National Trust Reboot: #FalUni and #NatTrust Collaboration in its Second Year, with Poet Holly Corfield Carr

Holly Corfield Carr/Glen Stoker

Holly Corfield Carr/Glen Stoker

Here's to Holly Corfield Carr, our new writer for the second instalment of the National Trust's pocket-sized fiction series.

To celebrate the recent announcement, we wanted to formally introduce you to Holly and her writing.

Holly primarily focuses her poetics around landscape, frequently visiting sites across England. In January to February of 2017 she became involved with the Clarissa Luard Poet-in-Residence at the Wordsworth Trust, where she wrote in response to the Lake District as well as detailing her personal experience in the archives at the Jerwood Centre, while looking at 'Wordsworth’s pencil notes for The Prelude which might have been written while he was out wandering.'

School children playing with Claude glass in Cumbria. Holly Corfield Carr, January 2017

School children playing with Claude glass in Cumbria. Holly Corfield Carr, January 2017

She spent her time visiting caves and quarries while pencilling her poetry on site. Her residency at Wordsworth Trust also included visiting schools across Cumbria, with the project Lines Left (in the dark) to deliver a range of workshops exploring caves, Claude glass, selfies and site-specific writing with young people in Years 1 to 11, which has been chronicled online at  lines-left.co. The project takes its name from the title in Wordsworth's site-specific poem, 

'[...] Left upon a Seat in a Yew-Tree, which Stands Near the Lake of Esthwaite, on a Desolate Part of the Shore, Commanding a Beautiful Prospect.’ 

 

Holly’s work during the Clarissa Luard residency was in conjunction with her doctorate at the University of Cambridge, where she is researching site-specific writing practices via geology and sculpture, from Wordsworth to present day poets. 

 

Holly Corfield Carr, 2017

Holly Corfield Carr, 2017

Holly’s work focuses on landscape and her reactions to her differing surroundings.  North fifty one thirty one thirty three by west two forty six fifty one is a sea prayer and prose poem written aboard a small fishing vessel in the middle of the Bristol Channel and was first performed at Being at Sea on the 18th November 2015, as part of the Inside Arts Festival of the Arts and Humanities and Being Human hosted by the University of Bristol.  
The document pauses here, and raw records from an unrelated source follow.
Definition handleMoveEnd (e : Engine) : Engine :=
  let e := setCurrentAction NONE e in
  let e := with_moveVars {| moveStartX := 0; moveStartY := 0;
                            moveStartOffsetX := 0; moveStartOffsetY := 0 |} e in
  (* Snap image back into frame if outside max offset range *)
  let maxOffsets := getMaxOffsets e in
  let nextOffsetX := clamp (minX maxOffsets) (maxX maxOffsets) (offsetX (state e)) in
  let nextOffsetY := clamp (minY maxOffsets) (maxY maxOffsets) (offsetY (state e)) in
  if negb (nextOffsetX =? offsetX (state e)) || negb (nextOffsetY =? offsetY (state e))
  then
    let e := setShouldAnimate true (setViewport (zoomLevel (state e)) nextOffsetX nextOffsetY e) in
    snd (setTimeout CbStopAnimating (animationDuration (props e)) e)
  else e.

(** ** Navigation *)

Inductive Direction := Prev | Next.

Definition isAnimating (e : Engine) : bool :=
  shouldAnimate (state e) || isClosing (state e).

Definition requestMove (direction : Direction) (e : Engine) : Engine :=
  let animated :=
    negb (animationDisabled (props e)) &&
    (negb (keyPressed (flags e)) || animationOnKeyInput (props e)) in
  (* Reset the zoom level on image move *)
  let nextState :=
    {| isClosing := isClosing (state e);
       shouldAnimate := if animated then true else shouldAnimate (state e);
       zoomLevel := MIN_ZOOM_LEVEL; offsetX := 0; offsetY := 0;
       loadErrorStatus := ∅ |} in
  (* Enable animated states *)
  let e := if animated
           then snd (setTimeout CbStopAnimating (animationDuration (props e)) e)
           else e in
  let f := flags e in
  let e := with_flags {| preventInnerClose := preventInnerClose f; keyPressed := false;
                         moveRequested := true; didUnmount := didUnmount f;
                         scrollX := scrollX f; scrollY := scrollY f;
                         keyCounter := match direction with
                                       | Prev => (keyCounter f - 1)%Z
                                       | Next => (keyCounter f + 1)%Z
                                       end;
                         lastKeyDownTime := lastKeyDownTime f |} e in
  let e := with_state nextState e in
  match direction with
  | Prev => emit OnMovePrevRequest e
  | Next => emit OnMoveNextRequest e
  end.

Definition requestMoveNext (e : Engine) : Engine := requestMove Next e.
Definition requestMovePrev (e : Engine) : Engine := requestMove Prev e.

(** ** Swipe *)

Definition handleSwipeStart (pointer : ParsedEvent) (e : Engine) : Engine :=
  with_swipeVars {| swipeStartX := p_x pointer; swipeStartY := p_y pointer;
                    swipeEndX := p_x pointer; swipeEndY := p_y pointer |}
    (setCurrentAction SWIPE e).

Definition handleSwipe (pointer : ParsedEvent) (e : Engine) : Engine :=
  with_swipeVars {| swipeStartX := swipeStartX (swipeVars e);
                    swipeStartY := swipeStartY (swipeVars e);
                    swipeEndX := p_x pointer; swipeEndY := p_y pointer |} e.

(** [event] is [true] for an event object and [false] for [null]. *)
Definition handleSwipeEnd (event : bool) (e0 : Engine) : Engine :=
  let xDiff := swipeEndX (swipeVars e0) - swipeStartX (swipeVars e0) in
  let xDiffAbs := Rabs xDiff in
  let yDiffAbs := Rabs (swipeEndY (swipeVars e0) - swipeStartY (swipeVars e0)) in
  let e := setCurrentAction NONE e0 in
  let e := with_swipeVars {| swipeStartX := 0; swipeStartY := 0;
                             swipeEndX := 0; swipeEndY := 0 |} e in
  if negb event || isAnimating e || (xDiffAbs <? yDiffAbs * 1.5) then e else
  if (xDiffAbs <? MIN_SWIPE_DISTANCE) && (xDiffAbs <? r_width (getLightboxRect e) / 4)
  then e else
  if (xDiff >? 0) && truthy (prevSrc (props e)) then
    requestMovePrev (emit PreventDefault e)
  else if (xDiff <? 0) && truthy (nextSrc (props e)) then
    requestMoveNext (emit PreventDefault e)
  else e.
Her most recent project, Loop in the Landscape is a publication which splits into three sections to symbolise the beginning of a long-term artists’ engagement with Stonehenge and the nearby town of Amesbury.  

Once the reader removes the yellow loop, binding the publication, the three parts unravel.
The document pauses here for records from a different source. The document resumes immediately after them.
(* ===== verification/GoFloat.v ===== *)
(** Go's [float64].

    The program's latencies and rates are [float64].  They are modelled by
    IEEE binary64 as specified by the standard library's [spec_float]
    (precision 53, maximal exponent 1024, round to nearest even), so every
    computation is bit-exact and evaluates.  The operations are the interface
    [Float64]; code whose meaning is clearer in exact arithmetic (running
    means) is written against the interface and can also be run on the
    rationals, the second instance.  [Float64Order] collects the order laws
    both instances satisfy. *)
From Stdlib Require Import SpecFloat QArith Lqa.
From S2P Require Import Prelude.

#[local] Open Scope Z_scope.

Class Float64 (F : Type) := {
  f_of_Z : Z -> F;                 (* the conversion float64(n) *)
  f_add : F -> F -> F;
  f_sub : F -> F -> F;
  f_mul : F -> F -> F;
  f_div : F -> F -> F;
  f_leb : F -> F -> bool;          (* x <= y *)
  f_ltb : F -> F -> bool;          (* x < y *)
  f_eqb : F -> F -> bool           (* x == y; false on NaN *)
}.

Definition float64 : Set := spec_float.

#[export] Instance float64_ops : Float64 float64 := {
  f_of_Z z := binary_normalize 53 1024 z 0 false;
  f_add := SFadd 53 1024;
  f_sub := SFsub 53 1024;
  f_mul := SFmul 53 1024;
  f_div := SFdiv 53 1024;
  f_leb := SFleb;
  f_ltb := SFltb;
  f_eqb := SFeqb
}.

#[export] Instance float64_eq_dec : EqDecision float64.
Proof. intros x y. unfold Decision. decide equality; solve [apply Z.eq_dec|apply Pos.eq_dec|apply bool_dec]. Defined.

Definition Qltb (x y : Q) : bool := negb (Qle_bool y x).

#[export] Instance Q_ops : Float64 Q := {
  f_of_Z := inject_Z;
  f_add := Qplus;
  f_sub := Qminus;
  f_mul := Qmult;
  f_div := Qdiv;
  f_leb := Qle_bool;
  f_ltb := Qltb;
  f_eqb := Qeq_bool
}.

(** Comparison is a total preorder on the values equal to themselves (all
    but NaN). *)
Class Float64Order (F : Type) `{Float64 F} : Prop := {
  f_leb_refl : forall x, f_eqb x x = true -> f_leb x x = true;
  f_leb_trans : forall x y z, f_leb x y = true -> f_leb y z = true -> f_leb x z = true;
  f_ltb_leb : forall x y, f_ltb x y = true -> f_leb x y = true;
  f_ltb_total : forall x y, f_eqb x x = true -> f_eqb y y = true ->
    f_ltb x y = false -> f_leb y x = true;
  f_leb_not_ltb : forall x y, f_leb x y = true -> f_ltb y x = false;
  f_ltb_trans : forall x y z, f_ltb x y = true -> f_ltb y z = true -> f_ltb x z = true;
  f_eqb_leb : forall x y, f_eqb x y = true -> f_leb x y = true;
  f_zero_self : f_eqb (f_of_Z 0) (f_of_Z 0) = true
}.

(** ** The order of binary64

    [rank] orders the classes of values (negative infinity, negative finite,
    zero, positive finite, positive infinity), then exponent and mantissa;
    [SFcompare] is the lexicographic comparison of ranks. *)

Definition rank (x : float64) : Z * Z * Z :=
  match x with
  | S754_infinity true => (-2, 0, 0)
  | S754_finite true m e => (-1, - e, - Z.pos m)
  | S754_zero _ => (0, 0, 0)
  | S754_finite false m e => (1, e, Z.pos m)
  | S754_infinity false => (2, 0, 0)
  | S754_nan => (0, 0, 0)
  end.

Definition lex3 (a b : Z * Z * Z) : comparison :=
  let '(a1, a2, a3) := a in
  let '(b1, b2, b3) := b in
  match a1 ?= b1 with
  | Eq => match a2 ?= b2 with Eq => a3 ?= b3 | c => c end
  | c => c
  end.

Definition is_nan (x : float64) : bool := match x with S754_nan => true | _ => false end.

Lemma SFcompare_rank x y :
  is_nan x = false -> is_nan y = false -> SFcompare x y = Some (lex3 (rank x) (rank y)).
Proof.
  destruct x as [|[]| |[]], y as [|[]| |[]]; try done; intros _ _; cbn [rank lex3 SFcompare].
  rewrite Z.compare_opp. f_equal. rewrite Z.compare_antisym.
  by destruct (e0 ?= e).
Qed.

Lemma SFcompare_nan x y : is_nan x || is_nan y = true -> SFcompare x y = None.
Proof. by destruct x as [|[]| |[]], y as [|[]| |[]]. Qed.

Definition lt3 (a b : Z * Z * Z) : Prop :=
  let '(a1, a2, a3) := a in
  let '(b1, b2, b3) := b in
  a1 < b1 \/ (a1 = b1 /\ (a2 < b2 \/ (a2 = b2 /\ a3 < b3))).

Lemma lex3_spec a b : CompareSpec (a = b) (lt3 a b) (lt3 b a) (lex3 a b).
Proof.
  destruct a as [[a1 a2] a3], b as [[b1 b2] b3]. cbn.
  destruct (Z.compare_spec a1 b1); [|constructor; lia..].
  destruct (Z.compare_spec a2 b2); [|constructor; lia..].
  destruct (Z.compare_spec a3 b3); constructor; subst; solve [done|lia].
Qed.

Lemma SFltb_rank x y : SFltb x y = true <-> is_nan x = false /\ is_nan y = false /\ lt3 (rank x) (rank y).
Proof.
  unfold SFltb. destruct (is_nan x || is_nan y) eqn:E.
  - rewrite SFcompare_nan by done. split; [done|]. intros (H1 & H2 & _). by rewrite H1, H2 in E.
  - apply orb_false_iff in E as [E1 E2]. rewrite SFcompare_rank by done.
    destruct (lex3_spec (rank x) (rank y)) as [Heq|Hlt|Hgt].
    + rewrite Heq. destruct (rank y) as [[? ?] ?]. simpl. split; [done|lia].
    + done.
    + split; [done|]. intros (_ & _ & H). destruct (rank x) as [[? ?] ?], (rank y) as [[? ?] ?].
      simpl in *. lia.
Qed.

Lemma SFleb_rank x y :
  SFleb x y = true <-> is_nan x = false /\ is_nan y = false /\ ~ lt3 (rank y) (rank x).
Proof.
  unfold SFleb. destruct (is_nan x || is_nan y) eqn:E.
  - rewrite SFcompare_nan by done. split; [done|]. intros (H1 & H2 & _). by rewrite H1, H2 in E.
  - apply orb_false_iff in E as [E1 E2]. rewrite SFcompare_rank by done.
    destruct (lex3_spec (rank x) (rank y)) as [Heq|Hlt|Hgt].
    + rewrite Heq. destruct (rank y) as [[? ?] ?]. simpl. naive_solver lia.
    + destruct (rank x) as [[? ?] ?], (rank y) as [[? ?] ?]. simpl in *. naive_solver lia.
    + split; [done|]. intros (_ & _ & H). done.
Qed.

Lemma SFeqb_nan x : SFeqb x x = true <-> is_nan x = false.
Proof.
  unfold SFeqb. destruct (is_nan x) eqn:E; [by destruct x|].
  rewrite SFcompare_rank by done. destruct (lex3_spec (rank x) (rank x)) as [?|H|H]; [done|..];
    destruct (rank x) as [[? ?] ?]; simpl in H; lia.
Qed.

Ltac rank_lia :=
  repeat match goal with |- context [rank ?x] => destruct (rank x) as [[? ?] ?] end;
  simpl in *; lia.

#[export] Instance float64_order : Float64Order float64.
Proof.
  split; cbn [f_eqb f_leb f_ltb float64_ops].
  - intros x Hx%SFeqb_nan. apply SFleb_rank. split; [done|split; [done|rank_lia]].
  - intros x y z (Hx & Hy & H1)%SFleb_rank (_ & Hz & H2)%SFleb_rank.
    apply SFleb_rank. split; [done|split; [done|]]. revert H1 H2. rank_lia.
  - intros x y (Hx & Hy & H1)%SFltb_rank. apply SFleb_rank.
    split; [done|split; [done|]]. revert H1. rank_lia.
  - intros x y Hx%SFeqb_nan Hy%SFeqb_nan H%not_true_iff_false.
    apply SFleb_rank. split; [done|split; [done|]]. intros Hlt. apply H.
    by apply SFltb_rank.
  - intros x y (_ & _ & H)%SFleb_rank. apply not_true_iff_false.
    intros (_ & _ & H')%SFltb_rank. done.
  - intros x y z (Hx & Hy & H1)%SFltb_rank (_ & Hz & H2)%SFltb_rank.
    apply SFltb_rank. split; [done|split; [done|]]. revert H1 H2. rank_lia.
  - intros x y. unfold SFeqb, SFleb. by destruct (SFcompare x y) as [[]|].
  - done.
Qed.

#[export] Instance Q_order : Float64Order Q.
Proof.
  split; cbn [f_eqb f_leb f_ltb Q_ops].
  - intros x _. apply Qle_bool_iff. lra.
  - intros x y z. rewrite !Qle_bool_iff. lra.
  - intros x y. unfold Qltb. rewrite negb_true_iff, <- not_true_iff_false, !Qle_bool_iff. lra.
  - intros x y _ _. unfold Qltb. by rewrite negb_false_iff.
  - intros x y. unfold Qltb. by rewrite negb_false_iff.
  - intros x y z. unfold Qltb.
    rewrite !negb_true_iff, <- !not_true_iff_false, !Qle_bool_iff. lra.
  - intros x y E%Qeq_bool_iff. apply Qle_bool_iff. lra.
  - done.
Qed.

(** Proofs about the program never look inside the operations. *)
#[global] Arguments f_of_Z : simpl never.
#[global] Arguments f_leb : simpl never.
#[global] Arguments f_ltb : simpl never.
#[global] Arguments f_eqb : simpl never.
#[global] Arguments f_add : simpl never.
#[global] Arguments f_sub : simpl never.
#[global] Arguments f_mul : simpl never.
#[global] Arguments f_div : simpl never.

(** Except in exact arithmetic, where [q_ops] exposes the field operations. *)
Ltac q_ops := cbv [f_of_Z f_add f_sub f_mul f_div f_leb f_ltb f_eqb Q_ops].

(** The conversions [float64(n) / 1000] and the like, on concrete values. *)
Example f64_div_ex : f_div (f_of_Z 1500) (f_of_Z 1000) = (f_div (f_of_Z 3) (f_of_Z 2) : float64).
Proof. vm_compute. reflexivity. Qed.

(** ** Signs *)

Definition unsigned (x : float64) : bool :=
  match x with S754_finite true _ _ | S754_infinity true => false | _ => true end.

Lemma f_ltb_zero (x : float64) : f_ltb x (f_of_Z 0) = negb (unsigned x).
Proof. by destruct x as [|[]| |[]]. Qed.

Lemma round_unsigned m e l : unsigned (binary_round_aux 53 1024 false m e l) = true.
Proof.
  unfold binary_round_aux. destruct (shr_fexp 53 1024 m e l) as [r e1].
  destruct (shr_fexp _ _ _ _ _) as [r2 e2]. destruct (shr_m r2); try done. by destruct (_ <=? _).
Qed.

Lemma normalize_unsigned m e : 0 < m -> unsigned (binary_normalize 53 1024 m e false) = true.
Proof.
  destruct m as [|m|]; [lia|intros _|lia]. unfold binary_normalize, binary_round.
  destruct (shl_align m e _) as [m' e']. apply round_unsigned.
Qed.

Lemma f_add_unsigned (x y : float64) : unsigned x = true -> unsigned y = true -> unsigned (f_add x y) = true.
Proof.
  destruct x as [[]|[]| |[] mx ex], y as [[]|[]| |[] my ey]; try done; intros _ _.
  apply normalize_unsigned. apply Z.add_pos_pos; apply Pos2Z.is_pos.
Qed.

Lemma f_div_unsigned (x : float64) m e : unsigned x = true -> unsigned (f_div x (S754_finite false m e)) = true.
Proof.
  destruct x as [[]|[]| |[] mx ex]; try done. intros _. unfold f_div, float64_ops, SFdiv.
  destruct (SFdiv_core_binary 53 1024 _ _ _ _) as [[m' e'] l]. apply round_unsigned.
Qed.

Lemma f_of_Z_unsigned n : 0 <= n -> unsigned (f_of_Z n : float64) = true.
Proof. intros Hn. destruct (decide (n = 0)) as [->|]; [done|]. apply normalize_unsigned. lia. Qed.

Lemma f_half_unsigned (x : float64) : unsigned x = true -> unsigned (f_div x (f_of_Z 2)) = true.
Proof.
  assert (E : (f_of_Z 2 : float64) = S754_finite false 4503599627370496 (-51)) by (vm_compute; done).
  rewrite E. apply f_div_unsigned.
Qed.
The Yellow booklet contains a sequence of ten poems composed by local writers.

The Green concertina sheets carry a series of ten maps, prompts, exercises and photographs for entering the wider landscape. 
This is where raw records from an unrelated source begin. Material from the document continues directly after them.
Lemma parseIPv6_ellipsis gs hs :
  u16s gs -> u16s hs -> (length gs + length hs < 8)%nat ->
  parseIPv6 (join gs ++ colon :: colon :: join hs)
  = Some (Addr6 (be (concat (map group_bytes gs) ++ replicate (16 - 2 * length gs - 2 * length hs) 0
                     ++ concat (map group_bytes hs))) "").
Proof.
  intros Hu Hh Hl. unfold parseIPv6.
  rewrite split_zone_none by (apply Forall_app; split; [by apply no_percent_join|];
    constructor; [done|]; constructor; [done|]; by apply no_percent_join).
  cbn [default string_of].
  destruct gs as [|x gs].
  - cbn [join app]. unfold colon at 1 2. change (Ascii.eqb ":" ":") with true. cbn [andb isSome].
    destruct hs as [|h hs]; [done|].
    assert (exists c r, join (h :: hs) = c :: r) as (c & r & E).
    { apply Forall_cons in Hh as [Hh _]. destruct (group_head h Hh) as (c & r & E & _).
      cbn [join]. rewrite E. cbn. eauto. }
    rewrite E, <- E, v6_groups_join by (done || (simpl in *; lia)). cbn [app].
    rewrite length_group_bytes. destruct (Nat.ltb_spec (2 * length (h :: hs)) 16); [|simpl in *; lia].
    rewrite take_0, drop_0. done.
  - assert (Hell : forall l, match (join (x :: gs) ++ l) with
                 | a :: b :: r => if Ascii.eqb a ":"%char && Ascii.eqb b ":"%char then (r, Some 0%nat) else (join (x :: gs) ++ l, None)
                 | _ => (join (x :: gs) ++ l, None)
                 end = (join (x :: gs) ++ l, None)).
    { intros l. apply Forall_cons in Hu as [Hx _]. cbn [join].
      destruct (group_head x Hx) as (c & r & -> & Hc). cbn [app].
      destruct ((r ++ join_tail gs) ++ l) as [|b q]; [done|].
      destruct (Ascii.eqb c ":"%char) eqn:E; [apply Ascii.eqb_eq in E as ->; done|]. done. }
    rewrite Hell. cbn [isSome andb]. rewrite v6_groups_ellipsis by (done || lia).
    rewrite app_nil_l, length_group_bytes, length_app.
    destruct (Nat.ltb_spec (2 * (length (x :: gs) + length hs)) 16); [|lia].
    cbn [length Nat.add] in *. rewrite map_app, concat_app, take_app_length', drop_app_length'
      by (rewrite length_group_bytes; simpl; lia).
    do 6 f_equal. lia.
Qed.

(** The eight groups of an address and the printed form in terms of them. *)
Definition groups (ip : Z) : list Z := map (v6u16 ip) (seq 0 8).

Lemma v6u16_range ip i : 0 <= v6u16 ip i < 65536.
Proof.
  unfold v6u16. change 65535 with (Z.ones 16). rewrite Z.land_ones by lia.
  apply Z.mod_pos_bound. lia.
Qed.

Lemma groups_u16s ip : u16s (groups ip).
Proof. apply Forall_map, Forall_forall. intros. apply v6u16_range. Qed.

Lemma be_group l x : 0 <= x < 65536 -> be (l ++ group_bytes x) = be l * 65536 + x.
Proof.
  intros Hx. unfold group_bytes, be. rewrite foldl_app. cbn [foldl].
  change 255 with (Z.ones 8). rewrite Z.land_ones, Z.shiftr_div_pow2 by lia.
  Z.to_euclidean_division_equations; lia.
Qed.

Lemma be_groups ip n :
  (n <= 8)%nat -> 0 <= ip < 2 ^ 128 ->
  be (concat (map group_bytes (map (v6u16 ip) (seq 0 n)))) = ip / 2 ^ (16 * (8 - Z.of_nat n)).
Proof.
  intros Hn Hip. induction n as [|n IH].
  - simpl. rewrite Z.div_small; [done|lia].
  - rewrite seq_S, !map_app, concat_app. cbn [map concat]. rewrite app_nil_r, Nat.add_0_l.
    rewrite be_group by apply v6u16_range. rewrite IH by lia.
    unfold v6u16. change 65535 with (Z.ones 16). rewrite Z.land_ones, Z.shiftr_div_pow2 by lia.
    replace (16 * (8 - Z.of_nat n)) with (16 * (7 - Z.of_nat n) + 16) by lia.
    replace (8 - Z.of_nat (S n)) with (7 - Z.of_nat n) by lia.
    rewrite Z.pow_add_r, <- Z.div_div by lia.
    change (2 ^ 16) with 65536. generalize (ip / 2 ^ (16 * (7 - Z.of_nat n))). intros t.
    Z.to_euclidean_division_equations; lia.
Qed.

Lemma be_groups_all ip : 0 <= ip < 2 ^ 128 -> be (concat (map group_bytes (groups ip))) = ip.
Proof. intros Hip. unfold groups. rewrite be_groups by lia. apply Z.div_1_r. Qed.

Lemma zero_run_spec fuel ip j :
  (j <= 8)%nat ->
  (j <= zero_run fuel ip j <= 8)%nat /\ forall i, (j <= i < zero_run fuel ip j)%nat -> v6u16 ip i = 0.
Proof.
  revert j. induction fuel as [|n IH]; intros j Hj; simpl; [split; [lia|lia]|].
  destruct (Nat.ltb_spec j 8); simpl; [|split; lia].
  destruct (Z.eqb_spec (v6u16 ip j) 0) as [E|]; [|split; lia].
  destruct (IH (S j)) as [H1 H2]; [lia|]. split; [lia|]. intros i Hi.
  destruct (decide (i = j)) as [->|]; [done|]. apply H2. lia.
Qed.

Lemma longest_zeros_spec ip a b :
  longest_zeros ip = Some (a, b) ->
  (a < b <= 8)%nat /\ forall i, (a <= i < b)%nat -> v6u16 ip i = 0.
Proof.
  unfold longest_zeros.
  cut (forall l best, Forall (fun i => i <= 8)%nat l ->
    (forall a b, best = Some (a, b) -> (a < b <= 8)%nat /\ forall i, (a <= i < b)%nat -> v6u16 ip i = 0) ->
    forall a b, foldl (fun best i =>
      let j := zero_run 8 ip i in
      let l := (j - i)%nat in
      let current := match best with Some (a, b) => (b - a)%nat | None => O end in
      if (2 <=? l)%nat && (current <? l)%nat then Some (i, j) else best) best l = Some (a, b) ->
      (a < b <= 8)%nat /\ forall i, (a <= i < b)%nat -> v6u16 ip i = 0).
  { intros H. apply H; [|done]. repeat constructor. }
  clear a b. induction l as [|x l IH]; intros best Hl Hb a b; [by apply Hb|].
  apply Forall_cons in Hl as [Hx Hl]. cbn [foldl]. apply IH; [done|].
  intros a' b'. cbv zeta. destruct (zero_run_spec 8 ip x Hx) as [H1 H2].
  revert H1 H2. generalize (zero_run 8 ip x) as j. intros j H1 H2.
  destruct (Nat.leb_spec 2 (j - x)) as [H3|]; [|apply Hb]. cbn [andb].
  destruct (_ <? _)%nat; [|apply Hb]. intros [= <- <-]. split; [lia|done].
Qed.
and the Blue 'Flints of Wiltshire' poster unfolds into a collection of poems written by young writers reimagining landscapes from small pieces of flint.  

Commissioned by Ginkgo Projects, the three-part publication of poems and photographs is an interactive and immersive way for the reader to fully engage with the landscape of Stonehenge and Amesbury town.  

 

Holly Corfield Carr, 2017

Holly Corfield Carr, 2017

We can’t wait to share Holly's response to the National Trust's site in East Soar, Devon with all of you. Her innovative and exciting take on landscape poetics will most definitely shine through her poetry anthology intriguing readers throughout the entire collection.